Items listed in a dataset:
☆ ☆ ☆ ☆ ☆
(* ===== verification/Links.v ===== *)
(** Doubly linked lists through pointers in the objects themselves.

    The memory maps addresses to objects of a type [A], which have a [prev] and
    a [next] pointer (nil is [None]).  What it means that objects are linked in
    the order of a sequence, and what writes to a pointer do to that; the
    endpoint list and the list of process data are instances. *)

From Stdlib Require Import ZArith Lia.
From stdpp Require Import base tactics numbers gmap list.

Definition first_or (xs : list nat) (o : option nat) : option nat :=
  match xs with [] => o | p :: _ => Some p end.
Definition last_or (xs : list nat) (o : option nat) : option nat :=
  match last xs with Some p => Some p | None => o end.

Lemma last_or_snoc xs p o : last_or (xs ++ [p]) o = Some p.
Proof. unfold last_or. by rewrite last_snoc. Qed.

Lemma last_or_cons p xs o : last_or (p :: xs) o = last_or xs (Some p).
Proof.
  unfold last_or. destruct xs as [|q xs]; [done|]. rewrite last_cons_cons.
  destruct (last (q :: xs)) eqn:E; [done|]. by apply last_None in E.
Qed.

Lemma first_or_app xs ys o : first_or (xs ++ ys) o = first_or xs (first_or ys o).
Proof. by destruct xs. Qed.

Lemma last_or_app xs ys o : last_or (xs ++ ys) o = last_or ys (last_or xs o).
Proof.
  unfold last_or. rewrite last_app. destruct (last ys) eqn:E; [done|]. done.
Qed.

Section links.
Context {A : Type} {prev next : A -> option nat}.
Implicit Types (m : gmap nat A) (xs ys : list nat) (pr nx : option nat) (p q : nat) (e : A).

(** [links m pr xs nx]: the objects [xs] are linked one to the next, from the
    previous [pr] to the next [nx]. *)
Fixpoint links (m : gmap nat A) (pr : option nat) (xs : list nat) (nx : option nat) : Prop :=
  match xs with
  | [] => True
  | p :: xs' =>
    (exists e, m !! p = Some e /\ prev e = pr /\
               next e = match xs' with [] => nx | q :: _ => Some q end) /\
    links m (Some p) xs' nx
  end.

Lemma links_app m pr xs ys nx :
  links m pr (xs ++ ys) nx <-> links m pr xs (first_or ys nx) /\ links m (last_or xs pr) ys nx.
Proof.
  revert pr. induction xs as [|p xs IH]; intros pr; simpl; [tauto|].
  rewrite IH, last_or_cons.
  assert (match xs ++ ys with [] => nx | q :: _ => Some q end =
          match xs with [] => first_or ys nx | q :: _ => Some q end) as -> by (by destruct xs).
  tauto.
Qed.

Lemma links_frame m pr xs nx p e :
  p ∉ xs -> links m pr xs nx -> links (<[p:=e]> m) pr xs nx.
Proof.
  revert pr. induction xs as [|q xs IH]; intros pr Hp; simpl; [done|].
  apply not_elem_of_cons in Hp as [Hne Hp]. intros [He Hl].
  rewrite lookup_insert_ne by done. split; [done|by apply IH].
Qed.

(** Only the pointers matter. *)
Lemma links_update m pr xs nx p e e' :
  m !! p = Some e -> prev e' = prev e -> next e' = next e -> links m pr xs nx -> links (<[p:=e']> m) pr xs nx.
Proof.
  intros He Hp Hn. revert pr. induction xs as [|q xs IH]; intros pr; simpl; [done|].
  intros [(f & Hf & Hpr & Hnx) Hl]. split; [|by apply IH]. destruct (decide (q = p)) as [->|Hne].
  - exists e'. rewrite lookup_insert_eq. split_and!; congruence.
  - exists f. by rewrite lookup_insert_ne.
Qed.

(** Redirecting the pointer out of the last object, or into the first. *)
Lemma links_set_next m pr xs q e e' nx nx' :
  q ∉ xs -> m !! q = Some e -> prev e' = prev e -> next e' = nx' -> links m pr (xs ++ [q]) nx ->
  links (<[q := e']> m) pr (xs ++ [q]) nx'.
Proof.
  intros Hq He Hp' Hn'. rewrite !links_app. simpl. intros [Hl ((e0 & He0 & Hp & _) & _)].
  split; [by apply links_frame|]. split; [|done].
  exists e'. rewrite lookup_insert_eq. split_and!; congruence.
Qed.

Lemma links_set_prev m pr xs q e e' nx pr' :
  q ∉ xs -> m !! q = Some e -> prev e' = pr' -> next e' = next e -> links m pr (q :: xs) nx ->
  links (<[q := e']> m) pr' (q :: xs) nx.
Proof.
  intros Hq He Hp' Hn' [(e0 & He0 & _ & Hn) Hl]. split; [|by apply links_frame].
  exists e'. rewrite lookup_insert_eq. split_and!; congruence.
Qed.

Lemma links_lookup m pr xs nx p : links m pr xs nx -> p ∈ xs -> is_Some (m !! p).
Proof.
  revert pr. induction xs as [|q xs IH]; intros pr Hl Hp; [set_solver|].
  destruct Hl as [(e & He & _) Hl]. apply elem_of_cons in Hp as [->|Hp]; [by eexists|by eapply IH].
Qed.
End links.
Arguments links {A} prev next m pr xs nx.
☆ ☆ ☆ ☆ ☆
Reproduce each entry exactly, with nothing missing.

* [SOLUTION TO THE EXERCISE]:
(* ===== verification/Links.v ===== *)
(** Doubly linked lists through pointers in the objects themselves.

    The memory maps addresses to objects of a type [A], which have a [prev] and
    a [next] pointer (nil is [None]).  What it means that objects are linked in
    the order of a sequence, and what writes to a pointer do to that; the
    endpoint list and the list of process data are instances. *)

From Stdlib Require Import ZArith Lia.
From stdpp Require Import base tactics numbers gmap list.

Definition first_or (xs : list nat) (o : option nat) : option nat :=
  match xs with [] => o | p :: _ => Some p end.
Definition last_or (xs : list nat) (o : option nat) : option nat :=
  match last xs with Some p => Some p | None => o end.

Lemma last_or_snoc xs p o : last_or (xs ++ [p]) o = Some p.
Proof. unfold last_or. by rewrite last_snoc. Qed.

Lemma last_or_cons p xs o : last_or (p :: xs) o = last_or xs (Some p).
Proof.
  unfold last_or. destruct xs as [|q xs]; [done|]. rewrite last_cons_cons.
  destruct (last (q :: xs)) eqn:E; [done|]. by apply last_None in E.
Qed.

Lemma first_or_app xs ys o : first_or (xs ++ ys) o = first_or xs (first_or ys o).
Proof. by destruct xs. Qed.

Lemma last_or_app xs ys o : last_or (xs ++ ys) o = last_or ys (last_or xs o).
Proof.
  unfold last_or. rewrite last_app. destruct (last ys) eqn:E; [done|]. done.
Qed.

Section links.
Context {A : Type} {prev next : A -> option nat}.
Implicit Types (m : gmap nat A) (xs ys : list nat) (pr nx : option nat) (p q : nat) (e : A).

(** [links m pr xs nx]: the objects [xs] are linked one to the next, from the
    previous [pr] to the next [nx]. *)
Fixpoint links (m : gmap nat A) (pr : option nat) (xs : list nat) (nx : option nat) : Prop :=
  match xs with
  | [] => True
  | p :: xs' =>
    (exists e, m !! p = Some e /\ prev e = pr /\
               next e = match xs' with [] => nx | q :: _ => Some q end) /\
    links m (Some p) xs' nx
  end.

Lemma links_app m pr xs ys nx :
  links m pr (xs ++ ys) nx <-> links m pr xs (first_or ys nx) /\ links m (last_or xs pr) ys nx.
Proof.
  revert pr. induction xs as [|p xs IH]; intros pr; simpl; [tauto|].
  rewrite IH, last_or_cons.
  assert (match xs ++ ys with [] => nx | q :: _ => Some q end =
          match xs with [] => first_or ys nx | q :: _ => Some q end) as -> by (by destruct xs).
  tauto.
Qed.

Lemma links_frame m pr xs nx p e :
  p ∉ xs -> links m pr xs nx -> links (<[p:=e]> m) pr xs nx.
Proof.
  revert pr. induction xs as [|q xs IH]; intros pr Hp; simpl; [done|].
  apply not_elem_of_cons in Hp as [Hne Hp]. intros [He Hl].
  rewrite lookup_insert_ne by done. split; [done|by apply IH].
Qed.

(** Only the pointers matter. *)
Lemma links_update m pr xs nx p e e' :
  m !! p = Some e -> prev e' = prev e -> next e' = next e -> links m pr xs nx -> links (<[p:=e']> m) pr xs nx.
Proof.
  intros He Hp Hn. revert pr. induction xs as [|q xs IH]; intros pr; simpl; [done|].
  intros [(f & Hf & Hpr & Hnx) Hl]. split; [|by apply IH]. destruct (decide (q = p)) as [->|Hne].
  - exists e'. rewrite lookup_insert_eq. split_and!; congruence.
  - exists f. by rewrite lookup_insert_ne.
Qed.

(** Redirecting the pointer out of the last object, or into the first. *)
Lemma links_set_next m pr xs q e e' nx nx' :
  q ∉ xs -> m !! q = Some e -> prev e' = prev e -> next e' = nx' -> links m pr (xs ++ [q]) nx ->
  links (<[q := e']> m) pr (xs ++ [q]) nx'.
Proof.
  intros Hq He Hp' Hn'. rewrite !links_app. simpl. intros [Hl ((e0 & He0 & Hp & _) & _)].
  split; [by apply links_frame|]. split; [|done].
  exists e'. rewrite lookup_insert_eq. split_and!; congruence.
Qed.

Lemma links_set_prev m pr xs q e e' nx pr' :
  q ∉ xs -> m !! q = Some e -> prev e' = pr' -> next e' = next e -> links m pr (q :: xs) nx ->
  links (<[q := e']> m) pr' (q :: xs) nx.
Proof.
  intros Hq He Hp' Hn' [(e0 & He0 & _ & Hn) Hl]. split; [|by apply links_frame].
  exists e'. rewrite lookup_insert_eq. split_and!; congruence.
Qed.

Lemma links_lookup m pr xs nx p : links m pr xs nx -> p ∈ xs -> is_Some (m !! p).
Proof.
  revert pr. induction xs as [|q xs IH]; intros pr Hl Hp; [set_solver|].
  destruct Hl as [(e & He & _) Hl]. apply elem_of_cons in Hp as [->|Hp]; [by eexists|by eapply IH].
Qed.
End links.
Arguments links {A} prev next m pr xs nx.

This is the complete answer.